▶ _Work instruction_
What is needed is an exact copy of every entry.
+--
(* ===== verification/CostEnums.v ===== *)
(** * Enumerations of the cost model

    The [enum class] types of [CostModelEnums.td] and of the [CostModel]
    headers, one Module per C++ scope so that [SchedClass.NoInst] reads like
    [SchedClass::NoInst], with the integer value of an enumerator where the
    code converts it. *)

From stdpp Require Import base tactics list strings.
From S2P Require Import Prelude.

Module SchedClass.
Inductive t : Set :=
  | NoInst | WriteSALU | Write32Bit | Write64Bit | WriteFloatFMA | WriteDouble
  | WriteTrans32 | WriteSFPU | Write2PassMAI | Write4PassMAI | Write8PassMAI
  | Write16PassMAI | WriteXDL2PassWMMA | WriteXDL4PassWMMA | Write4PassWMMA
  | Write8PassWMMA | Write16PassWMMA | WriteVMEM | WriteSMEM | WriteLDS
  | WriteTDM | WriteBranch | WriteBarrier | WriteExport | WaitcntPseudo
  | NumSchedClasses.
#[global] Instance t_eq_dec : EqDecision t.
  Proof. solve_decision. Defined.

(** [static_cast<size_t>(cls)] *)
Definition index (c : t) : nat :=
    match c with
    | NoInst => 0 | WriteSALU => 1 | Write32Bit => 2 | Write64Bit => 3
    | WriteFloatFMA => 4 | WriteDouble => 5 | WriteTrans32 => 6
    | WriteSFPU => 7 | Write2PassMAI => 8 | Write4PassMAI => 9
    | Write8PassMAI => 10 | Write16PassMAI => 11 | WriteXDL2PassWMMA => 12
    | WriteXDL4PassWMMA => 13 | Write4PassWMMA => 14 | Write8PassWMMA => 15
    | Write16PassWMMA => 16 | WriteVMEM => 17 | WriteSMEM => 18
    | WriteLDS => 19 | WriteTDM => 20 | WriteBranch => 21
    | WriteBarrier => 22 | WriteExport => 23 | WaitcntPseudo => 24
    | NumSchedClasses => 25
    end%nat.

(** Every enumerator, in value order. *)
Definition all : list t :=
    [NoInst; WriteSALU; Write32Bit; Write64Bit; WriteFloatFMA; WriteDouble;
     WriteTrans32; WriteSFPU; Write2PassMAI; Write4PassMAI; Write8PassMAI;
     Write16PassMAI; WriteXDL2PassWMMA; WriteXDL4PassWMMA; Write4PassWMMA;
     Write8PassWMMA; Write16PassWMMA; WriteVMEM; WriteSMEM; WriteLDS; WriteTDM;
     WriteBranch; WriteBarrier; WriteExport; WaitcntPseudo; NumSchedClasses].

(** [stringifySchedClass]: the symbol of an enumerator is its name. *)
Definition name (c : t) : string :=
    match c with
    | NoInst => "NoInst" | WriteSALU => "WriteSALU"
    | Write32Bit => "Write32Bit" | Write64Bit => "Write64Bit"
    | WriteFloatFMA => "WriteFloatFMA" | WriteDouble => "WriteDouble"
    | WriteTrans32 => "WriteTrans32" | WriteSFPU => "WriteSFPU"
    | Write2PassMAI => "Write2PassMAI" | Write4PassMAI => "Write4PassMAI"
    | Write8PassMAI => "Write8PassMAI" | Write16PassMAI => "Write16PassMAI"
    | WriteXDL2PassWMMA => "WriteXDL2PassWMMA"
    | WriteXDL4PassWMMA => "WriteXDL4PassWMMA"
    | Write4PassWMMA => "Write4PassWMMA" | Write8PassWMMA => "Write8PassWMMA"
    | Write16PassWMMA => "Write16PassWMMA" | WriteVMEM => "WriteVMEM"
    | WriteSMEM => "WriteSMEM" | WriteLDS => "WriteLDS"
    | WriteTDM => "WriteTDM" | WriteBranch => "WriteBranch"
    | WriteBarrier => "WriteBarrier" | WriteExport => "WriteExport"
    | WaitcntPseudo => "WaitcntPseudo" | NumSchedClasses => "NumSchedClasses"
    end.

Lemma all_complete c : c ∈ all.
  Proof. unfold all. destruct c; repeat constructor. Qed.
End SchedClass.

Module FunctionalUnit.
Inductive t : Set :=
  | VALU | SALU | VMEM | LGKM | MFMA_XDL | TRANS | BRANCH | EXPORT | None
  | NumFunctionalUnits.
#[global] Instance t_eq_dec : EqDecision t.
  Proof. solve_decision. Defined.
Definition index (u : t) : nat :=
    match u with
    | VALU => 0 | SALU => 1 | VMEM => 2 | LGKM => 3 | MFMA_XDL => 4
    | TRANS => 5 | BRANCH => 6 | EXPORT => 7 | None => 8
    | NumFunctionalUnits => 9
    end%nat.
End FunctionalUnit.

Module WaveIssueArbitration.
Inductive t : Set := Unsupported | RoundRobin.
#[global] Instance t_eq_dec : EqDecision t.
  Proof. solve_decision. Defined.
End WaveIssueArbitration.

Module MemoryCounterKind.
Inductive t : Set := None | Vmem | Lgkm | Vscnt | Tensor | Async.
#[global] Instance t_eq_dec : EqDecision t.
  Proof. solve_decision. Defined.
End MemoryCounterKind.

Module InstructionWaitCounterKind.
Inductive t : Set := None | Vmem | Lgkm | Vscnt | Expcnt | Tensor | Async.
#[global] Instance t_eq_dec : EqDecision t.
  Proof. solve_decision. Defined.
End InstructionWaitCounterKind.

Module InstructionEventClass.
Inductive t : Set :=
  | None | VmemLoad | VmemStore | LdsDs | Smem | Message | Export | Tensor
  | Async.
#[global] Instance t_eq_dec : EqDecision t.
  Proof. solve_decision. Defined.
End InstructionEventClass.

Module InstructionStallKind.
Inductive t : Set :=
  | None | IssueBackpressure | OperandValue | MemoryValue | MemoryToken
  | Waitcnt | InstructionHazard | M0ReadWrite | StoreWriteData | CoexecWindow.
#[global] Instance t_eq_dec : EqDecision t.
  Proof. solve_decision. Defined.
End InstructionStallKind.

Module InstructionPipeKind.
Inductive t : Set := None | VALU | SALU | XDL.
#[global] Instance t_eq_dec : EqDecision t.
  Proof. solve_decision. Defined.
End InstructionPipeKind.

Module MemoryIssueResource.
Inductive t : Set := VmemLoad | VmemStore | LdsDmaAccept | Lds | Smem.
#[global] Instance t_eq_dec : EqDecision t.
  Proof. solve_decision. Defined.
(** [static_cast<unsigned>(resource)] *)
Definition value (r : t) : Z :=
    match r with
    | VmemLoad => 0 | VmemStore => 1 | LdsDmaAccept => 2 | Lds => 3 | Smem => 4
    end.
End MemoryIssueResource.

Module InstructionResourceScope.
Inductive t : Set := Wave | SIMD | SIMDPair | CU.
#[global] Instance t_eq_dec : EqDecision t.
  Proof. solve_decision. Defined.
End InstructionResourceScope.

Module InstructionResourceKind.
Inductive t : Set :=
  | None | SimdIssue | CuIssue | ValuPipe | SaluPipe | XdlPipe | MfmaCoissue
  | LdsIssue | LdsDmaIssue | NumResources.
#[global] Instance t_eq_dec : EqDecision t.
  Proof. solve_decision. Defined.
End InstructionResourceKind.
+--
▶ _Final answer_
(* ===== verification/CostEnums.v ===== *)
(** * Enumerations of the cost model

    The [enum class] types of [CostModelEnums.td] and of the [CostModel]
    headers, one Module per C++ scope so that [SchedClass.NoInst] reads like
    [SchedClass::NoInst], with the integer value of an enumerator where the
    code converts it. *)

From stdpp Require Import base tactics list strings.
From S2P Require Import Prelude.

Module SchedClass.
Inductive t : Set :=
  | NoInst | WriteSALU | Write32Bit | Write64Bit | WriteFloatFMA | WriteDouble
  | WriteTrans32 | WriteSFPU | Write2PassMAI | Write4PassMAI | Write8PassMAI
  | Write16PassMAI | WriteXDL2PassWMMA | WriteXDL4PassWMMA | Write4PassWMMA
  | Write8PassWMMA | Write16PassWMMA | WriteVMEM | WriteSMEM | WriteLDS
  | WriteTDM | WriteBranch | WriteBarrier | WriteExport | WaitcntPseudo
  | NumSchedClasses.
#[global] Instance t_eq_dec : EqDecision t.
  Proof. solve_decision. Defined.

(** [static_cast<size_t>(cls)] *)
Definition index (c : t) : nat :=
    match c with
    | NoInst => 0 | WriteSALU => 1 | Write32Bit => 2 | Write64Bit => 3
    | WriteFloatFMA => 4 | WriteDouble => 5 | WriteTrans32 => 6
    | WriteSFPU => 7 | Write2PassMAI => 8 | Write4PassMAI => 9
    | Write8PassMAI => 10 | Write16PassMAI => 11 | WriteXDL2PassWMMA => 12
    | WriteXDL4PassWMMA => 13 | Write4PassWMMA => 14 | Write8PassWMMA => 15
    | Write16PassWMMA => 16 | WriteVMEM => 17 | WriteSMEM => 18
    | WriteLDS => 19 | WriteTDM => 20 | WriteBranch => 21
    | WriteBarrier => 22 | WriteExport => 23 | WaitcntPseudo => 24
    | NumSchedClasses => 25
    end%nat.

(** Every enumerator, in value order. *)
Definition all : list t :=
    [NoInst; WriteSALU; Write32Bit; Write64Bit; WriteFloatFMA; WriteDouble;
     WriteTrans32; WriteSFPU; Write2PassMAI; Write4PassMAI; Write8PassMAI;
     Write16PassMAI; WriteXDL2PassWMMA; WriteXDL4PassWMMA; Write4PassWMMA;
     Write8PassWMMA; Write16PassWMMA; WriteVMEM; WriteSMEM; WriteLDS; WriteTDM;
     WriteBranch; WriteBarrier; WriteExport; WaitcntPseudo; NumSchedClasses].

(** [stringifySchedClass]: the symbol of an enumerator is its name. *)
Definition name (c : t) : string :=
    match c with
    | NoInst => "NoInst" | WriteSALU => "WriteSALU"
    | Write32Bit => "Write32Bit" | Write64Bit => "Write64Bit"
    | WriteFloatFMA => "WriteFloatFMA" | WriteDouble => "WriteDouble"
    | WriteTrans32 => "WriteTrans32" | WriteSFPU => "WriteSFPU"
    | Write2PassMAI => "Write2PassMAI" | Write4PassMAI => "Write4PassMAI"
    | Write8PassMAI => "Write8PassMAI" | Write16PassMAI => "Write16PassMAI"
    | WriteXDL2PassWMMA => "WriteXDL2PassWMMA"
    | WriteXDL4PassWMMA => "WriteXDL4PassWMMA"
    | Write4PassWMMA => "Write4PassWMMA" | Write8PassWMMA => "Write8PassWMMA"
    | Write16PassWMMA => "Write16PassWMMA" | WriteVMEM => "WriteVMEM"
    | WriteSMEM => "WriteSMEM" | WriteLDS => "WriteLDS"
    | WriteTDM => "WriteTDM" | WriteBranch => "WriteBranch"
    | WriteBarrier => "WriteBarrier" | WriteExport => "WriteExport"
    | WaitcntPseudo => "WaitcntPseudo" | NumSchedClasses => "NumSchedClasses"
    end.

Lemma all_complete c : c ∈ all.
  Proof. unfold all. destruct c; repeat constructor. Qed.
End SchedClass.

Module FunctionalUnit.
Inductive t : Set :=
  | VALU | SALU | VMEM | LGKM | MFMA_XDL | TRANS | BRANCH | EXPORT | None
  | NumFunctionalUnits.
#[global] Instance t_eq_dec : EqDecision t.
  Proof. solve_decision. Defined.
Definition index (u : t) : nat :=
    match u with
    | VALU => 0 | SALU => 1 | VMEM => 2 | LGKM => 3 | MFMA_XDL => 4
    | TRANS => 5 | BRANCH => 6 | EXPORT => 7 | None => 8
    | NumFunctionalUnits => 9
    end%nat.
End FunctionalUnit.

Module WaveIssueArbitration.
Inductive t : Set := Unsupported | RoundRobin.
#[global] Instance t_eq_dec : EqDecision t.
  Proof. solve_decision. Defined.
End WaveIssueArbitration.

Module MemoryCounterKind.
Inductive t : Set := None | Vmem | Lgkm | Vscnt | Tensor | Async.
#[global] Instance t_eq_dec : EqDecision t.
  Proof. solve_decision. Defined.
End MemoryCounterKind.

Module InstructionWaitCounterKind.
Inductive t : Set := None | Vmem | Lgkm | Vscnt | Expcnt | Tensor | Async.
#[global] Instance t_eq_dec : EqDecision t.
  Proof. solve_decision. Defined.
End InstructionWaitCounterKind.

Module InstructionEventClass.
Inductive t : Set :=
  | None | VmemLoad | VmemStore | LdsDs | Smem | Message | Export | Tensor
  | Async.
#[global] Instance t_eq_dec : EqDecision t.
  Proof. solve_decision. Defined.
End InstructionEventClass.

Module InstructionStallKind.
Inductive t : Set :=
  | None | IssueBackpressure | OperandValue | MemoryValue | MemoryToken
  | Waitcnt | InstructionHazard | M0ReadWrite | StoreWriteData | CoexecWindow.
#[global] Instance t_eq_dec : EqDecision t.
  Proof. solve_decision. Defined.
End InstructionStallKind.

Module InstructionPipeKind.
Inductive t : Set := None | VALU | SALU | XDL.
#[global] Instance t_eq_dec : EqDecision t.
  Proof. solve_decision. Defined.
End InstructionPipeKind.

Module MemoryIssueResource.
Inductive t : Set := VmemLoad | VmemStore | LdsDmaAccept | Lds | Smem.
#[global] Instance t_eq_dec : EqDecision t.
  Proof. solve_decision. Defined.
(** [static_cast<unsigned>(resource)] *)
Definition value (r : t) : Z :=
    match r with
    | VmemLoad => 0 | VmemStore => 1 | LdsDmaAccept => 2 | Lds => 3 | Smem => 4
    end.
End MemoryIssueResource.

Module InstructionResourceScope.
Inductive t : Set := Wave | SIMD | SIMDPair | CU.
#[global] Instance t_eq_dec : EqDecision t.
  Proof. solve_decision. Defined.
End InstructionResourceScope.

Module InstructionResourceKind.
Inductive t : Set :=
  | None | SimdIssue | CuIssue | ValuPipe | SaluPipe | XdlPipe | MfmaCoissue
  | LdsIssue | LdsDmaIssue | NumResources.
#[global] Instance t_eq_dec : EqDecision t.
  Proof. solve_decision. Defined.
End InstructionResourceKind.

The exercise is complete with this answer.